(* ===== verification/Executor.v ===== *)
(** * Block execution (crates/zbx-execution/src/executor.rs, verifier.rs, error.rs)

    A block's transactions one after the other on a [StateView]: admission,
    the purchase of gas, the dispatch to a precompile, a plain transfer or the
    EVM, the refund and the transfer of value, the tip of the proposer, the
    block reward and the roots.  The branch for the second virtual machine
    (ZvmExec.v has it) and the transactions' signing hash are arguments; the
    staking variant of the loop is in StakingChain.v.  [fuel] is that of the EVM's loop. *)

From Stdlib Require Import ZArith Lia.
From stdpp Require Import base tactics list gmap numbers option.
From S2P Require Import Prelude Bytes Crypto Block EvmMachine EvmHost NativeReads EvmPrecompiles EvmInterp EvmMock TrieNode Trie Receipt Account StateMpt MptRoot Transaction StateView.

Set Warnings "-register-all".
Local Open Scope Z_scope.

(** ** Block reward (crates/zbx-types/src/lib.rs) *)

Definition INITIAL_BLOCK_REWARD : Z := 2 * 10 ^ 18.
Definition HALVING_INTERVAL : Z := 63072000.
Definition block_reward_at (height : Z) : Z :=
  let halvings := height / HALVING_INTERVAL in
  if 64 <=? halvings then 0 else Z.shiftr INITIAL_BLOCK_REWARD halvings.

(** ** Errors *)

(** What the texts of [State] and [Validation] report. *)
Inductive StateError : Type := OfNonce (e : NonceError) | OfTrie (e : TrieError).
Inductive ValidationError : Type :=
| GasLimitAboveMax (limit max : Z)
| OfHeader (e : HeaderError)
| TransactionsRootMismatch
| GasUsedMismatch (header execution : Z)
| StateRootMismatch (height : Z)
| ReceiptsRootMismatch (height : Z)
| LogsBloomMismatch (height : Z)
| GasUsedAboveLimit (used limit height : Z).

Inductive ExecutionError : Type :=
| OutOfGas (used limit : Z)
| InvalidNonce (expected got : Z)
| InsufficientBalance (balance cost : Z)
| IntrinsicGasTooLow (required provided : Z)
| CreateFailed
| Revert
| StackOverflow
| InvalidJump
| State (e : StateError)
| Validation (e : ValidationError).

(** The code's errors, and the exhaustion of the EVM's fuel. *)
Inductive ExecStop : Type := Fail (e : ExecutionError) | NoFuel.

Abbreviation V := (M StateView ExecStop).
Abbreviation TxBlock := (Block (list SignedTransaction)).

Record TxResult : Type := mkTxResult {
  r_gas_used : Z; r_effective_price : Z; r_success : bool; r_logs : list Log; r_contract_address : option Address }.

(** The account's balance grows by [amount], saturating. *)
Definition add_balance (addr : Address) (amount : Z) (v : StateView) : StateView :=
  let acct := get_account addr v in
  set_account addr (set_balance_u128 (sat 128 (balance_u128 acct + amount)) acct) v.

Definition set_vm (k : VmKind) (a : AccountState) : AccountState :=
  mkAccount (Account.nonce a) (Account.balance a) (Account.code_hash a) (storage_root a) k.

(** The call target of a transaction, and the code to run. *)
Record Target : Type := mkTarget {
  contract_address : option Address; code_to_run : bytes; t_callee : Address;
  is_pure_value_transfer : bool; callee_vm : VmKind }.

Definition ZVM_DEPLOY_DISCRIMINATOR : Z := 0x5A.

Section executor.
Context `{PR : Primitives} (fuel : nat).
Context (run_zvm : SignedTransaction -> BlockHeader -> Target -> Z -> V (ExitStatus * Z * list Log)).

(** Steps 1 and 2: nonce, balance and intrinsic gas; the gas is bought at the
    maximum fee, the value is set aside and the nonce bumped.  The value is the
    low 128 bits; the sum subtracted wraps. *)
Definition max_cost (t : Transaction) : Z := max_fee_per_gas t * gas_limit t.
Definition value_u128 (t : Transaction) : Z := be_val (drop 16 (to_be 32 (tx_value t))).

Definition buy_gas (t : SignedTransaction) : V unit :=
  v ← get_st;
  let sender := get_account (tx_from t) v in
  _ ← throw_if (negb (tx_nonce (tx t) =? Account.nonce sender))
        (Fail (InvalidNonce (Account.nonce sender) (tx_nonce (tx t))));
  let total_cost := sat 128 (max_cost (tx t) + value_u128 (tx t)) in
  let balance := balance_u128 sender in
  _ ← throw_if (balance <? total_cost) (Fail (InsufficientBalance balance total_cost));
  let intrinsic := intrinsic_gas (tx t) in
  _ ← throw_if (gas_limit (tx t) <? intrinsic) (Fail (IntrinsicGasTooLow intrinsic (gas_limit (tx t))));
  let sender := set_balance_u128 (sat 128 (balance - u128 (max_cost (tx t) + value_u128 (tx t)))) sender in
  match increment_nonce sender with
  | (Ok _, sender) => modify (set_account (tx_from t) sender)
  | (Err e, _) => lift (Err (Fail (State (OfNonce e))))
  | (Panic, _) => lift Panic
  end.

(** Step 3. *)
Definition create_address (t : SignedTransaction) : Address :=
  drop 12 (keccak256 (tx_from t ++ to_be 8 (tx_nonce (tx t)))).
(** The deploy-time choice of the virtual machine. *)
Definition init_code (data : bytes) : VmKind * bytes :=
  match data with
  | b :: rest => if b =? ZVM_DEPLOY_DISCRIMINATOR then (Zvm, rest) else (Evm, data)
  | [] => (Evm, data)
  end.

Definition deploy (new_addr : Address) (vm : VmKind) (code : bytes) (v : StateView) : StateView :=
  match code with
  | [] => v
  | _ =>
    let code_hash := keccak256 code in
    let v := seed_code code_hash code v in
    let acct := Account.set_code_hash code_hash (get_account new_addr v) in
    set_account new_addr (if bool_decide (vm = Zvm) then set_vm Zvm acct else acct) v
  end.

Definition resolve_target (t : SignedTransaction) : V Target :=
  match tx_to (tx t) with
  | None =>
    let new_addr := create_address t in
    let '(vm, code) := init_code (tx_data (tx t)) in
    _ ← modify (deploy new_addr vm code);
    mret (mkTarget (Some new_addr) code new_addr false vm)
  | Some to =>
    v ← get_st;
    let to_acct := get_account to v in
    if is_contract to_acct then mret (mkTarget None (get_code to v) to false (Account.vm to_acct))
    else mret (mkTarget None [] to true Evm)
  end.

(** Step 4. *)
Definition evm_context (t : SignedTransaction) (h : BlockHeader) (callee : Address) (gas : Z) : EVMContext :=
  mkCtx (tx_from t) callee (to_be 32 (tx_value (tx t))) (match tx_to (tx t) with Some _ => tx_data (tx t) | None => [] end)
    gas false (Block.number h) (Block.timestamp h) (Block.coinbase h) (Block.base_fee_per_gas h)
    (Transaction.effective_gas_price t (Block.base_fee_per_gas h)) (tx_from t) (tx_chain_id (tx t)) (Block.mix_hash h).

Definition receipt_log (h : BlockHeader) (l : EvmLog) : Log :=
  Receipt.mkLog (EvmInterp.log_address l) (EvmInterp.topics l) (EvmInterp.log_data l) (Block.number h) 0 (replicate 32 0) 0.

(** The interpreter starts on an empty host, whose writes are dropped. *)
Definition run_evm (t : SignedTransaction) (h : BlockHeader) (tgt : Target) (gas : Z) : V (ExitStatus * Z * list Log) :=
  match EvmInterp.execute fuel (evm_context t h (t_callee tgt) gas) (code_to_run tgt) mock_new with
  | (Ok status, s) =>
    mret (status, sat 64 (gas - EvmInterp.gas_remaining s), map (receipt_log h) (EvmInterp.logs s))
  | (Err _, _) => lift (Err NoFuel)
  | (Panic, _) => lift Panic
  end.

Definition run_target (t : SignedTransaction) (h : BlockHeader) (tgt : Target) : V (ExitStatus * Z * list Log) :=
  let forwarded := sat 64 (gas_limit (tx t) - intrinsic_gas (tx t)) in
  if negb (bool_decide (tx_to (tx t) = None)) && is_precompile (t_callee tgt) then
    match call_precompile (t_callee tgt) (tx_data (tx t)) forwarded with
    | Ok (_, used) => mret (Succeeded, used, [])
    | Err e => mret (Failed e, forwarded, [])
    | Panic => lift Panic
    end
  else if is_pure_value_transfer tgt || bool_decide (code_to_run tgt = []) then mret (Succeeded, 0, [])
  else if bool_decide (callee_vm tgt = Zvm) then run_zvm t h tgt forwarded
  else run_evm t h tgt forwarded.

(** Step 6. *)
Definition finish_create (new_addr : Address) (value : Z) (vm : VmKind) (v : StateView) : StateView :=
  if is_deleted new_addr v then v
  else
    let acct := get_account new_addr v in
    let acct := if 0 <? value then set_balance_u128 (sat 128 (balance_u128 acct + value)) acct else acct in
    set_account new_addr (if bool_decide (vm = Zvm) then set_vm Zvm acct else acct) v.

Definition settle_value (t : SignedTransaction) (tgt : Target) (success : bool) (v : StateView) : StateView :=
  let value := value_u128 (tx t) in
  if success then
    match tx_to (tx t), contract_address tgt with
    | Some to, _ => add_balance to value v
    | None, Some new_addr => finish_create new_addr value (callee_vm tgt) v
    | None, None => v
    end
  else add_balance (tx_from t) value v.

Definition execute_tx (t : SignedTransaction) (h : BlockHeader) : V TxResult :=
  let effective_price := Transaction.effective_gas_price t (Block.base_fee_per_gas h) in
  _ ← buy_gas t;
  tgt ← resolve_target t;
  '(exit_status, evm_gas_used, logs) ← run_target t h tgt;
  let gas_used := Z.min (sat 64 (intrinsic_gas (tx t) + evm_gas_used)) (gas_limit (tx t)) in
  let success := match exit_status with Succeeded => true | _ => false end in
  let fee_owed := gas_used * effective_price in
  let gas_refund := sat 128 (max_cost (tx t) - fee_owed) in
  _ ← modify (add_balance (tx_from t) gas_refund);
  _ ← modify (settle_value t tgt success);
  mret (mkTxResult gas_used effective_price success logs (contract_address tgt)).

(** ** The loop over a block *)

Record ExecutionResult : Type := mkResult {
  receipts : list TransactionReceipt; state_diff : StateDiff; block_gas_used : Z; new_state_root : H256;
  transactions_root : H256; receipts_root : H256; logs_bloom : bytes }.

Definition make_receipt (block_hash : H256) (h : BlockHeader) (idx : nat) (t : SignedTransaction) (r : TxResult) (cumulative : Z)
    : TransactionReceipt :=
  mkReceipt (if r_success r then Success else Failure) cumulative (compute_receipt_bloom keccak256 (r_logs r)) (r_logs r)
    (tx_hash t) (u32 (Z.of_nat idx)) block_hash (Block.number h) (tx_from t) (tx_to (tx t)) (r_contract_address r)
    (r_gas_used r) (r_effective_price r).

Definition tip_of (h : BlockHeader) (r : TxResult) : Z :=
  sat 64 (r_effective_price r - Block.base_fee_per_gas h) * r_gas_used r.

Fixpoint execute_txs (block_hash : H256) (h : BlockHeader) (idx : nat) (txs : list SignedTransaction) (cumulative : Z)
    (acc : list TransactionReceipt) : V (Z * list TransactionReceipt) :=
  match txs with
  | [] => mret (cumulative, acc)
  | t :: txs =>
    r ← execute_tx t h;
    let cumulative := u64 (cumulative + r_gas_used r) in
    _ ← modify (add_balance (Block.coinbase h) (tip_of h r));
    execute_txs block_hash h (S idx) txs cumulative (acc ++ [make_receipt block_hash h idx t r cumulative])
  end.

Context (signing_hash : Transaction -> H256) (L : Listing).

Definition compute_tx_root {E} (txs : list SignedTransaction) : res E H256 :=
  transactions_root_mpt keccak256 (map (fun t => signing_hash (tx t)) txs).

Definition execute_inner {DB} `{TrieDB DB} (block : TxBlock) (db : option DB) : V ExecutionResult :=
  let h := Block.header block in
  _ ← throw_if (Block.BLOCK_GAS_LIMIT <? Block.gas_limit h)
        (Fail (Validation (GasLimitAboveMax (Block.gas_limit h) Block.BLOCK_GAS_LIMIT)));
  let block_hash := keccak256 (canonical_encode h) in
  '(gas, receipts) ← execute_txs block_hash h 0 (Block.body block) 0 [];
  let reward := block_reward_at (Block.number h) in
  _ ← (if 0 <? reward then modify (add_balance (Block.coinbase h) reward) else mret tt);
  v ← get_st;
  new_state_root ← lift (map_err (fun e => Fail (State (OfTrie e)))
    match db with
    | Some d => state_root_with_db keccak256 L v d
    | None => StateView.state_root keccak256 L v
    end);
  transactions_root ← lift (compute_tx_root (Block.body block));
  let receipts_root := compute_receipts_root keccak256 receipts in
  let logs_bloom := aggregate_block_bloom receipts in
  mret (mkResult receipts (into_diff v) gas new_state_root transactions_root receipts_root logs_bloom).

(** The view is consumed. *)
Definition execute_with_db {DB} `{TrieDB DB} (block : TxBlock) (view : StateView) (db : DB) : res ExecStop ExecutionResult :=
  fst (execute_inner block (Some db) view).
Definition execute (block : TxBlock) (view : StateView) : res ExecStop ExecutionResult :=
  fst (execute_inner block (None : option MemoryTrieDB) view).
End executor.

(** ** Slashing *)

Definition apply_slash_burn (offender : Address) (amount_wei : Z) (v : StateView) : Z * StateView :=
  let acct := get_account offender v in
  let bal := balance_u128 acct in
  let actual := Z.min amount_wei bal in
  (actual, set_account offender (set_balance_u128 (u128 (bal - actual)) acct) v).

(** ** BlockVerifier *)

Section verifier.
Context {CR : Crypto} (signing_hash : Transaction -> H256).
Abbreviation Verdict := (res ExecutionError unit).

Definition check (ok : bool) (e : ValidationError) : Verdict := guard_err (negb ok) (Validation e).

Definition verify_header (h parent : BlockHeader) : Verdict :=
  map_err (fun e => Validation (OfHeader e)) (validate_against_parent h parent).
Definition verify_transactions_root (b : TxBlock) : Verdict :=
  computed ← transactions_root_mpt Crypto.keccak256 (map (fun t => signing_hash (tx t)) (Block.body b));
  check (bool_decide (computed = Block.transactions_root (Block.header b))) TransactionsRootMismatch.
Definition verify_gas_used (b : TxBlock) (actual_gas : Z) : Verdict :=
  check (Block.gas_used (Block.header b) =? actual_gas) (GasUsedMismatch (Block.gas_used (Block.header b)) actual_gas).
Definition verify_state_root (b : TxBlock) (computed : H256) : Verdict :=
  check (bool_decide (Block.state_root (Block.header b) = computed)) (StateRootMismatch (b_number b)).
Definition verify_receipts_root (b : TxBlock) (computed : H256) : Verdict :=
  check (bool_decide (Block.receipts_root (Block.header b) = computed)) (ReceiptsRootMismatch (b_number b)).
Definition verify_logs_bloom (b : TxBlock) (computed : bytes) : Verdict :=
  check (bool_decide (Block.logs_bloom (Block.header b) = computed)) (LogsBloomMismatch (b_number b)).
Definition verify_gas_limit_bound (b : TxBlock) : Verdict :=
  check (Block.gas_used (Block.header b) <=? Block.gas_limit (Block.header b))
    (GasUsedAboveLimit (Block.gas_used (Block.header b)) (Block.gas_limit (Block.header b)) (b_number b)).
End verifier.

○ ○ ○

In the entries above, please find the line with "mret (cumulative, acc)" and the line with "let reward := block_reward_at", then write out exactly those two lines and every line between them, and nothing more.

- [Written solution]
  | [] => mret (cumulative, acc)
  | t :: txs =>
    r ← execute_tx t h;
    let cumulative := u64 (cumulative + r_gas_used r) in
    _ ← modify (add_balance (Block.coinbase h) (tip_of h r));
    execute_txs block_hash h (S idx) txs cumulative (acc ++ [make_receipt block_hash h idx t r cumulative])
  end.

Context (signing_hash : Transaction -> H256) (L : Listing).

Definition compute_tx_root {E} (txs : list SignedTransaction) : res E H256 :=
  transactions_root_mpt keccak256 (map (fun t => signing_hash (tx t)) txs).

Definition execute_inner {DB} `{TrieDB DB} (block : TxBlock) (db : option DB) : V ExecutionResult :=
  let h := Block.header block in
  _ ← throw_if (Block.BLOCK_GAS_LIMIT <? Block.gas_limit h)
        (Fail (Validation (GasLimitAboveMax (Block.gas_limit h) Block.BLOCK_GAS_LIMIT)));
  let block_hash := keccak256 (canonical_encode h) in
  '(gas, receipts) ← execute_txs block_hash h 0 (Block.body block) 0 [];
  let reward := block_reward_at (Block.number h) in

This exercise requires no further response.